(INFORMATION PROVIDED Opens)
(** The UTF-8 bytes of one code point. Surrogates cannot be encoded; a
    number that is no code point cannot be part of a [str] at all ([chr]
    raises [ValueError] for it), which the first test records. *)
Definition utf8_char (cp : Z) : result (list Z) :=
  if (cp <? 0) || (0x10FFFF <? cp) then Raise ValueError
  else if cp <? 0x80 then Ok [cp]
  else if cp <? 0x800 then
    Ok [Z.lor 0xC0 (Z.shiftr cp 6); Z.lor 0x80 (Z.land cp 0x3F)]
  else if cp <? 0x10000 then
    if (0xD800 <=? cp) && (cp <=? 0xDFFF) then Raise UnicodeEncodeError
    else Ok [Z.lor 0xE0 (Z.shiftr cp 12);
             Z.lor 0x80 (Z.land (Z.shiftr cp 6) 0x3F);
             Z.lor 0x80 (Z.land cp 0x3F)]
  else
    Ok [Z.lor 0xF0 (Z.shiftr cp 18);
        Z.lor 0x80 (Z.land (Z.shiftr cp 12) 0x3F);
        Z.lor 0x80 (Z.land (Z.shiftr cp 6) 0x3F);
        Z.lor 0x80 (Z.land cp 0x3F)].

Fixpoint encode_utf8 (s : str) : result (list Z) :=
  match s with
  | [] => Ok []
  | cp :: s' =>
      (bs <- utf8_char cp ;; rest <- encode_utf8 s' ;; Ok (bs ++ rest))%res
  end.

(** ** The trie engine *)

(** The loop of [insert] (lines 83-84). *)
Fixpoint insert_loop (word : list Z) (node_id : Z) : M Z :=
  match word with
  | [] => ret node_id
  | ch :: rest =>
      (node_id <- _find_or_create_child node_id ch ;; insert_loop rest node_id)%file
  end.

(** Lines 88-90 of [insert]. *)
Definition add_value (vs : list Z) (value : Z) : list Z :=
  if existsb (Z.eqb value) vs then vs
  else if Z.of_nat (length vs) <? MAX_VALUES then vs ++ [value]
  else vs.

Definition insert (word : str) (value : Z) : M unit :=
  (word <- lift (encode_utf8 word) ;;
   node_id <- insert_loop word 0 ;;
   r <- _read_node node_id ;;
   subscript r (fun node =>
     _write_node node_id (char node) true (add_value (values node) value)
                 (children node)))%file.

(** The descent shared by [lookup] (lines 97-104) and [prefix_search] (lines
    139-146); [None] is the [else] branch of the inner [for], where both
    return the empty list. *)
Fixpoint descend (word : list Z) (node_id : Z) : M (option Z) :=
  match word with
  | [] => ret (Some node_id)
  | ch :: rest =>
      (r <- _read_node node_id ;;
       subscript r (fun node =>
         match find_child (children node) ch with
         | Some child_id => descend rest child_id
         | None => ret None
         end))%file
  end.

Definition lookup (word : str) : M (list Z) :=
  (word <- lift (encode_utf8 word) ;;
   r <- descend word 0 ;;
   match r with
   | None => ret []
   | Some node_id =>
       r <- _read_node node_id ;;
       subscript r (fun node =>
         ret (if is_terminal node then values node else []))
   end)%file.

(** [PersistentTrie.__init__] on an opened file: an empty file gets its root. *)
Definition __init__ : M unit :=
  fun f =>
    if (length (content f) =? 0)%nat then _write_node 0 [0] false [] [] f
    else ret tt f.

Fixpoint foldM {A B} (f : B -> A -> M B) (l : list A) (b : B) : M B :=
  match l with
  | [] => ret b
  | a :: l' => (b <- f b a ;; foldM f l' b)%file
  end.

(** [dfs] of [prefix_search]. [depth] is the number of frames the
    interpreter still allows; [results] is the enclosing list it appends to.
    A path element is a one-character [str]; [chr(c)] is the code point [c]. *)
Fixpoint dfs (depth : nat) (current_id : Z) (path : list str)
    (results : list (str * list Z)) : M (list (str * list Z)) :=
  match depth with
  | O => raise RecursionError
  | S depth' =>
      (r <- _read_node current_id ;;
       subscript r (fun node =>
         let results :=
           if is_terminal node then results ++ [(concat path, values node)]
           else results in
         foldM (fun results e => dfs depth' (snd e) (path ++ [[fst e]]) results)
               (children node) results))%file
  end.

Definition prefix_search (depth : nat) (prefix : str) : M (list (str * list Z)) :=
  (prefix_bytes <- lift (encode_utf8 prefix) ;;
   r <- descend prefix_bytes 0 ;;
   match r with
   | None => ret []
   | Some node_id => dfs depth node_id (map (fun ch => [ch]) prefix) []
   end)%file.

(** ** The end-to-end scenario *)

Definition empty_file : File := mkFile [] 0.

(** "cat", "car", "dog", "ca", "do" *)
Definition s_cat : str := [99; 97; 116].
Definition s_car : str := [99; 97; 114].
Definition s_dog : str := [100; 111; 103].
Definition s_ca : str := [99; 97].
Definition s_do : str := [100; 111].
(INFORMATION PROVIDED Closes)
**WHAT YOU HAVE TO DO**: Your task is to output all of the data above word for word.

**EXERCISE SOLUTION**:
(** The UTF-8 bytes of one code point. Surrogates cannot be encoded; a
    number that is no code point cannot be part of a [str] at all ([chr]
    raises [ValueError] for it), which the first test records. *)
Definition utf8_char (cp : Z) : result (list Z) :=
  if (cp <? 0) || (0x10FFFF <? cp) then Raise ValueError
  else if cp <? 0x80 then Ok [cp]
  else if cp <? 0x800 then
    Ok [Z.lor 0xC0 (Z.shiftr cp 6); Z.lor 0x80 (Z.land cp 0x3F)]
  else if cp <? 0x10000 then
    if (0xD800 <=? cp) && (cp <=? 0xDFFF) then Raise UnicodeEncodeError
    else Ok [Z.lor 0xE0 (Z.shiftr cp 12);
             Z.lor 0x80 (Z.land (Z.shiftr cp 6) 0x3F);
             Z.lor 0x80 (Z.land cp 0x3F)]
  else
    Ok [Z.lor 0xF0 (Z.shiftr cp 18);
        Z.lor 0x80 (Z.land (Z.shiftr cp 12) 0x3F);
        Z.lor 0x80 (Z.land (Z.shiftr cp 6) 0x3F);
        Z.lor 0x80 (Z.land cp 0x3F)].

Fixpoint encode_utf8 (s : str) : result (list Z) :=
  match s with
  | [] => Ok []
  | cp :: s' =>
      (bs <- utf8_char cp ;; rest <- encode_utf8 s' ;; Ok (bs ++ rest))%res
  end.

(** ** The trie engine *)

(** The loop of [insert] (lines 83-84). *)
Fixpoint insert_loop (word : list Z) (node_id : Z) : M Z :=
  match word with
  | [] => ret node_id
  | ch :: rest =>
      (node_id <- _find_or_create_child node_id ch ;; insert_loop rest node_id)%file
  end.

(** Lines 88-90 of [insert]. *)
Definition add_value (vs : list Z) (value : Z) : list Z :=
  if existsb (Z.eqb value) vs then vs
  else if Z.of_nat (length vs) <? MAX_VALUES then vs ++ [value]
  else vs.

Definition insert (word : str) (value : Z) : M unit :=
  (word <- lift (encode_utf8 word) ;;
   node_id <- insert_loop word 0 ;;
   r <- _read_node node_id ;;
   subscript r (fun node =>
     _write_node node_id (char node) true (add_value (values node) value)
                 (children node)))%file.

(** The descent shared by [lookup] (lines 97-104) and [prefix_search] (lines
    139-146); [None] is the [else] branch of the inner [for], where both
    return the empty list. *)
Fixpoint descend (word : list Z) (node_id : Z) : M (option Z) :=
  match word with
  | [] => ret (Some node_id)
  | ch :: rest =>
      (r <- _read_node node_id ;;
       subscript r (fun node =>
         match find_child (children node) ch with
         | Some child_id => descend rest child_id
         | None => ret None
         end))%file
  end.

Definition lookup (word : str) : M (list Z) :=
  (word <- lift (encode_utf8 word) ;;
   r <- descend word 0 ;;
   match r with
   | None => ret []
   | Some node_id =>
       r <- _read_node node_id ;;
       subscript r (fun node =>
         ret (if is_terminal node then values node else []))
   end)%file.

(** [PersistentTrie.__init__] on an opened file: an empty file gets its root. *)
Definition __init__ : M unit :=
  fun f =>
    if (length (content f) =? 0)%nat then _write_node 0 [0] false [] [] f
    else ret tt f.

Fixpoint foldM {A B} (f : B -> A -> M B) (l : list A) (b : B) : M B :=
  match l with
  | [] => ret b
  | a :: l' => (b <- f b a ;; foldM f l' b)%file
  end.

(** [dfs] of [prefix_search]. [depth] is the number of frames the
    interpreter still allows; [results] is the enclosing list it appends to.
    A path element is a one-character [str]; [chr(c)] is the code point [c]. *)
Fixpoint dfs (depth : nat) (current_id : Z) (path : list str)
    (results : list (str * list Z)) : M (list (str * list Z)) :=
  match depth with
  | O => raise RecursionError
  | S depth' =>
      (r <- _read_node current_id ;;
       subscript r (fun node =>
         let results :=
           if is_terminal node then results ++ [(concat path, values node)]
           else results in
         foldM (fun results e => dfs depth' (snd e) (path ++ [[fst e]]) results)
               (children node) results))%file
  end.

Definition prefix_search (depth : nat) (prefix : str) : M (list (str * list Z)) :=
  (prefix_bytes <- lift (encode_utf8 prefix) ;;
   r <- descend prefix_bytes 0 ;;
   match r with
   | None => ret []
   | Some node_id => dfs depth node_id (map (fun ch => [ch]) prefix) []
   end)%file.

(** ** The end-to-end scenario *)

Definition empty_file : File := mkFile [] 0.

(** "cat", "car", "dog", "ca", "do" *)
Definition s_cat : str := [99; 97; 116].
Definition s_car : str := [99; 97; 114].
Definition s_dog : str := [100; 111; 103].
Definition s_ca : str := [99; 97].
Definition s_do : str := [100; 111].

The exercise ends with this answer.